(** A new entry in the indirect block [ind] of [A1], which may be new itself. *)
Lemma sector_entry m fi fb A nb din fb0 A1 :
  img_ok m fb0 → layout m fb0 A nb → fb0 ≤ fb < FSSIZE → 12 ≤ nb < 140 → length A1 = 13%nat →
  (nb ≠ 12 ∧ fb = fb0 ∧ A1 = A ∨ nb = 12 ∧ fb = fb0 + 1 ∧ A1 = <[12%nat := fb0]> A) →
  let ind := default 0 (A1 !! 12%nat) in
  let m1 := <[ind := splice (Z.to_nat (4 * (nb - 12))) (xint fb) (sec m ind)]> m in
  get_entry nb ind din (Mk m fi fb) = Ok (fb, din) (Mk m1 fi (fb + 1)) ∧
  sector_post m fb0 A nb nb m1 (fb + 1) A1 ∧ mslot m1 A1 (bslot nb) = fb.
Proof.
  intros Hi Hl Hfb Hnb HA1 Hcase ind m1. pose proof Hl as [L1 L2 L3 L4 L5 L6]. pose proof (im_range _ _ Hi) as Hr. unfold FSSIZE in *.
  assert (Hbs : bslot nb = nb + 1) by (unfold bslot; destruct (Z.ltb_spec nb 12); lia).
  assert (H0 : mslot m A (nb + 1) = 0) by (destruct (decide (mslot m A (nb + 1) = 0)) as [|H]; [done|]; rewrite <-Hbs in H; pose proof (proj1 (L4 nb ltac:(lia)) H); lia).
  assert (Hind : 59 ≤ ind < fb ∧ (nb ≠ 12 → ind = mslot m A 12) ∧ (nb = 12 → ind = fb0 ∧ fb0 + 1 = fb) ∧
    ∀ j, 0 ≤ j < 141 → mslot m A1 j = if decide (j = 12) then ind else mslot m A j).
  { destruct Hcase as [(Hne & -> & ->)|(-> & -> & ->)].
    - assert (mslot m A 12 ≠ 0) as Hn12 by (apply L5; lia). pose proof (L2 12 ltac:(lia) Hn12). change (mslot m A 12) with ind in *.
      split; [lia|]. split; [done|]. split; [lia|]. intros j Hj. case_decide; [by subst|done].
    - assert (mslot m A 12 = 0) as Hn12 by (destruct (decide (mslot m A 12 = 0)) as [|H]; [done|]; apply L5 in H; lia).
      assert (ind = fb0) as -> by (unfold ind; by rewrite list_lookup_insert_eq by lia).
      split; [lia|]. split; [lia|]. split; [done|]. intros j Hj. apply mslot_fresh; try done; [lia|].
      unfold sec. by rewrite (im_fresh _ _ Hi) by (unfold FSSIZE; lia). }
  destruct Hind as (Hir & Hi1 & Hi2 & Hslot). destruct (img_sec m fb0 ind Hi ltac:(unfold FSSIZE; lia)) as [Hsec [Hlen Hbyte]].
  assert (Hj : ∀ j, 0 ≤ j < 141 → mslot m1 A1 j = if decide (j = bslot nb) then fb else if decide (j = 12) then ind else mslot m A j).
  { intros j Hj. unfold m1. rewrite (mslot_put m A1 ind nb fb j) by (done || lia). rewrite Hbs. case_decide; [done|]. by apply Hslot. }
  assert (Hblk : block (splice (Z.to_nat (4 * (nb - 12))) (xint fb) (sec m ind))).
  { rewrite xint_le32. split; [rewrite length_splice; [done|simpl length; lia]|]. apply Forall_splice; [apply le32_bytes|done]. }
  split; [|split].
  - unfold get_entry. mstep (rsect_ok (Mk m fi fb) fb0 ind Hi ltac:(unfold FSSIZE; lia)). cbn [m_img].
    unfold NDIRECT. specialize (Hslot (nb + 1) ltac:(lia)). rewrite decide_False, H0 in Hslot by lia. unfold mslot in Hslot. fold ind in Hslot.
    destruct (Z.ltb_spec (nb + 1) 13); [lia|]. destruct (Z.eqb_spec ind 0); [lia|].
    replace (4 * (nb + 1 - 13)) with (4 * (nb - 12)) in Hslot by lia. rewrite Hslot. cbn [Z.eqb].
    mstep (take_block_ok m fi fb ltac:(lia)). reflexivity.
  - destruct (layout_add m fb0 A nb m1 (fb + 1) A1 fb ind Hl) as [Hl1 Hown]; [lia|lia|done|lia| |done|].
    { destruct (decide (nb = 12)) as [E|E]; [right|left]; [destruct (Hi2 E); lia|by split; [apply Hi1|]]. }
    assert (E : Z.max nb (nb + 1) = nb + 1) by lia.
    assert (H12 : mslot m1 A1 12 = ind) by (rewrite Hj by lia; rewrite decide_False, decide_True by lia; done).
    split; rewrite ?E; try done.
    + apply (img_insert m fb0); [done|done|unfold FSSIZE; lia|lia].
    + intros j Hj'. rewrite Hj by (apply bslot_not12; lia). rewrite decide_False; [|intros Ej%bslot_inj; lia].
      rewrite decide_False; [done|]. apply bslot_not12. lia.
    + intros b Hb. rewrite H12 in Hb. unfold m1. by rewrite sec_insert, decide_False by congruence.
    + intros _. rewrite Hj by (apply bslot_not12; lia). rewrite decide_True by done. unfold sec. by rewrite (im_fresh _ _ Hi) by (unfold FSSIZE; lia).
    + intros b Hb Hno. unfold m1. rewrite sec_insert. case_decide as Eb; [|done]. exfalso. subst b. destruct (decide (nb = 12)) as [E12|E12].
      * destruct (Hi2 E12). lia.
      * apply Hno. split; [lia|]. exists 12. split; [lia|]. by rewrite Hi1.
    + unfold need. destruct (Z.ltb_spec 12 (nb + 1)), (Z.ltb_spec 12 nb); destruct Hcase as [(? & ? & _)|(? & ? & _)]; lia.
  - rewrite Hj by (apply bslot_not12; lia). by rewrite decide_True.
Qed.

Lemma get_sector_ok m fi fb A nb bn din : img_ok m fb → layout m fb A nb → d_addrs din = A → 0 ≤ bn ≤ nb → bn < 140 →
  fb + need (Z.max nb (bn + 1)) - need nb ≤ FSSIZE →
  ∃ m1 fb1 A1, get_sector bn din (Mk m fi fb) = Ok (mslot m1 A1 (bslot bn), with_addrs A1 din) (Mk m1 fi fb1) ∧
    sector_post m fb A nb bn m1 fb1 A1.
Proof.
  intros Hi Hl HA Hbn Hb Hfit. pose proof Hl as [L1 L2 L3 L4 L5 L6]. pose proof (im_range _ _ Hi) as Hr.
  destruct (decide (bn = nb)) as [->|Hne].
  - rewrite Z.max_r in Hfit by lia. unfold need in Hfit. destruct (decide (nb < 12)) as [Hd|Hd].
    + destruct (sector_direct m fi fb A nb din Hi Hl HA Hd) as (E & Hp & Hx); [destruct (Z.ltb_spec 12 (nb + 1)), (Z.ltb_spec 12 nb); lia|].
      exists m, (fb + 1), (<[Z.to_nat nb := fb]> A). by rewrite Hx.
    + rewrite get_sector_indirect by lia. rewrite HA. destruct (decide (nb = 12)) as [->|H12].
      * assert (mslot m A 12 = 0) as H0 by (destruct (decide (mslot m A 12 = 0)) as [|H]; [done|]; apply L5 in H; lia).
        rewrite mslot_ind in H0. rewrite H0. simpl in Hfit. unfold FSSIZE in *. change (0 =? 0) with true. cbv iota.
        erewrite bind_ok; [|mstep (take_block_ok m fi fb ltac:(lia)); reflexivity].
        destruct (sector_entry m fi (fb + 1) A 12 (with_addrs (<[12%nat := fb]> A) din) fb (<[12%nat := fb]> A)) as (E & Hp & Hx);
          [done|done|unfold FSSIZE; lia|lia|by rewrite length_insert|right; done|].
        rewrite list_lookup_insert_eq in * by lia. eexists _, _, _. split; [|exact Hp]. rewrite Hx. exact E.
      * assert (mslot m A 12 ≠ 0) as Hn by (apply L5; lia). rewrite mslot_ind in Hn. destruct (Z.eqb_spec (default 0 (A !! 12%nat)) 0); [done|].
        erewrite bind_ok; [|reflexivity]. destruct (sector_entry m fi fb A nb din fb A) as (E & Hp & Hx);
          [done|done|unfold FSSIZE in *; destruct (Z.ltb_spec 12 (nb + 1)), (Z.ltb_spec 12 nb); lia|lia|done|left; done|].
        eexists _, _, A. split; [|exact Hp]. rewrite Hx, <-HA, with_addrs_id, HA. exact E.
  - exists m, fb, A. split; [|apply sector_old; [done|done|lia]]. assert (Hn : mslot m A (bslot bn) ≠ 0) by (apply L4; lia).
    destruct (decide (bn < 12)) as [Hd|Hd].
    + unfold bslot in *. destruct (Z.ltb_spec bn 12); [|lia]. unfold mslot in *. destruct (Z.ltb_spec bn 13); [|lia].
      unfold get_sector, NDIRECT. destruct (Z.ltb_spec bn 12); [|lia]. rewrite HA. destruct (Z.eqb_spec (default 0 (A !! Z.to_nat bn)) 0); [done|].
      by rewrite <-HA, with_addrs_id.
    + rewrite get_sector_indirect by lia. rewrite HA. assert (mslot m A 12 ≠ 0) as H12 by (apply L5; lia). pose proof (L2 12 ltac:(lia) H12) as Hr12.
      rewrite mslot_ind in H12, Hr12. destruct (Z.eqb_spec (default 0 (A !! 12%nat)) 0) as [|_]; [done|]. erewrite bind_ok; [|reflexivity].
      assert (Hri : 0 ≤ default 0 (A !! 12%nat) < FSSIZE) by lia.
      unfold get_entry. mstep (rsect_ok (Mk m fi fb) fb _ Hi Hri). cbn [m_img].
      unfold bslot in *. destruct (Z.ltb_spec bn 12); [lia|]. unfold mslot in *. destruct (Z.ltb_spec (bn + 1) 13); [lia|].
      destruct (Z.eqb_spec (default 0 (A !! 12%nat)) 0) as [|_]; [done|]. unfold NDIRECT. replace (4 * (bn + 1 - 13)) with (4 * (bn - 12)) in * by lia.
      destruct (Z.eqb_spec (get32 (sec m (default 0 (A !! 12%nat))) (Z.to_nat (4 * (bn - 12)))) 0); [done|]. by rewrite <-HA, with_addrs_id.
Qed.

(** ** The contents of a file *)

Definition zlen (l : list Z) : Z := Z.of_nat (length l).
Definition pad (l : list Z) : list Z := l ++ replicate (512 - length l) 0.
Definition nblk (n : Z) : Z := (n + 511) / 512.
Record file_at (m : gmap Z (list Z)) (fb : Z) (A c : list Z) : Prop := {
  fa_layout : layout m fb A (nblk (zlen c));
  fa_data : ∀ bn, 0 ≤ bn < nblk (zlen c) → sec m (mslot m A (bslot bn)) = pad (slice (Z.to_nat (512 * bn)) 512 c);
  fa_bytes : Forall is_byte c;
}.

Lemma slice_before (j : nat) (c x : list Z) : (j + 512 ≤ length c)%nat → slice j 512 (c ++ x) = slice j 512 c.
Proof. intros H. unfold slice. rewrite drop_app_le by lia. rewrite take_app_le; [done|]. rewrite length_drop. lia. Qed.
Lemma pad_splice (j : nat) (c x : list Z) : (j ≤ length c)%nat → (length c - j + length x ≤ 512)%nat →
  pad (slice j 512 (c ++ x)) = splice (length c - j) x (pad (slice j 512 c)).
Proof.
  intros Hj Hl. unfold slice. rewrite drop_app_le by lia. set (d := drop j c). assert (Hd : length d = (length c - j)%nat) by (unfold d; apply length_drop).
  rewrite <-Hd. rewrite (take_ge (d ++ x)) by (rewrite length_app; lia). rewrite (take_ge d) by lia.
  unfold splice, pad. rewrite take_app_length, <-app_assoc. do 2 f_equal. rewrite drop_app_ge by lia.
  rewrite drop_replicate. rewrite length_app. f_equal. lia.
Qed.
Lemma pad_block l : (length l ≤ 512)%nat → Forall is_byte l → block (pad l).
Proof.
  intros Hl Hb. unfold pad. split; [rewrite length_app, length_replicate; lia|]. apply Forall_app. split; [done|].
  apply Forall_replicate. unfold is_byte. lia.
Qed.
Lemma length_slice_le off n (l : list Z) : (length (slice off n l) ≤ n)%nat.
Proof. unfold slice. rewrite length_take. lia. Qed.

+++

> _How to complete this task_
Copy word for word the stretch of entries above from the line that has "Lemma sector_entry m" through the line that has "assert (ind = fb0)", both ends included, and nothing outside it.

> _The completed task_
Lemma sector_entry m fi fb A nb din fb0 A1 :
  img_ok m fb0 → layout m fb0 A nb → fb0 ≤ fb < FSSIZE → 12 ≤ nb < 140 → length A1 = 13%nat →
  (nb ≠ 12 ∧ fb = fb0 ∧ A1 = A ∨ nb = 12 ∧ fb = fb0 + 1 ∧ A1 = <[12%nat := fb0]> A) →
  let ind := default 0 (A1 !! 12%nat) in
  let m1 := <[ind := splice (Z.to_nat (4 * (nb - 12))) (xint fb) (sec m ind)]> m in
  get_entry nb ind din (Mk m fi fb) = Ok (fb, din) (Mk m1 fi (fb + 1)) ∧
  sector_post m fb0 A nb nb m1 (fb + 1) A1 ∧ mslot m1 A1 (bslot nb) = fb.
Proof.
  intros Hi Hl Hfb Hnb HA1 Hcase ind m1. pose proof Hl as [L1 L2 L3 L4 L5 L6]. pose proof (im_range _ _ Hi) as Hr. unfold FSSIZE in *.
  assert (Hbs : bslot nb = nb + 1) by (unfold bslot; destruct (Z.ltb_spec nb 12); lia).
  assert (H0 : mslot m A (nb + 1) = 0) by (destruct (decide (mslot m A (nb + 1) = 0)) as [|H]; [done|]; rewrite <-Hbs in H; pose proof (proj1 (L4 nb ltac:(lia)) H); lia).
  assert (Hind : 59 ≤ ind < fb ∧ (nb ≠ 12 → ind = mslot m A 12) ∧ (nb = 12 → ind = fb0 ∧ fb0 + 1 = fb) ∧
    ∀ j, 0 ≤ j < 141 → mslot m A1 j = if decide (j = 12) then ind else mslot m A j).
  { destruct Hcase as [(Hne & -> & ->)|(-> & -> & ->)].
    - assert (mslot m A 12 ≠ 0) as Hn12 by (apply L5; lia). pose proof (L2 12 ltac:(lia) Hn12). change (mslot m A 12) with ind in *.
      split; [lia|]. split; [done|]. split; [lia|]. intros j Hj. case_decide; [by subst|done].
    - assert (mslot m A 12 = 0) as Hn12 by (destruct (decide (mslot m A 12 = 0)) as [|H]; [done|]; apply L5 in H; lia).
      assert (ind = fb0) as -> by (unfold ind; by rewrite list_lookup_insert_eq by lia).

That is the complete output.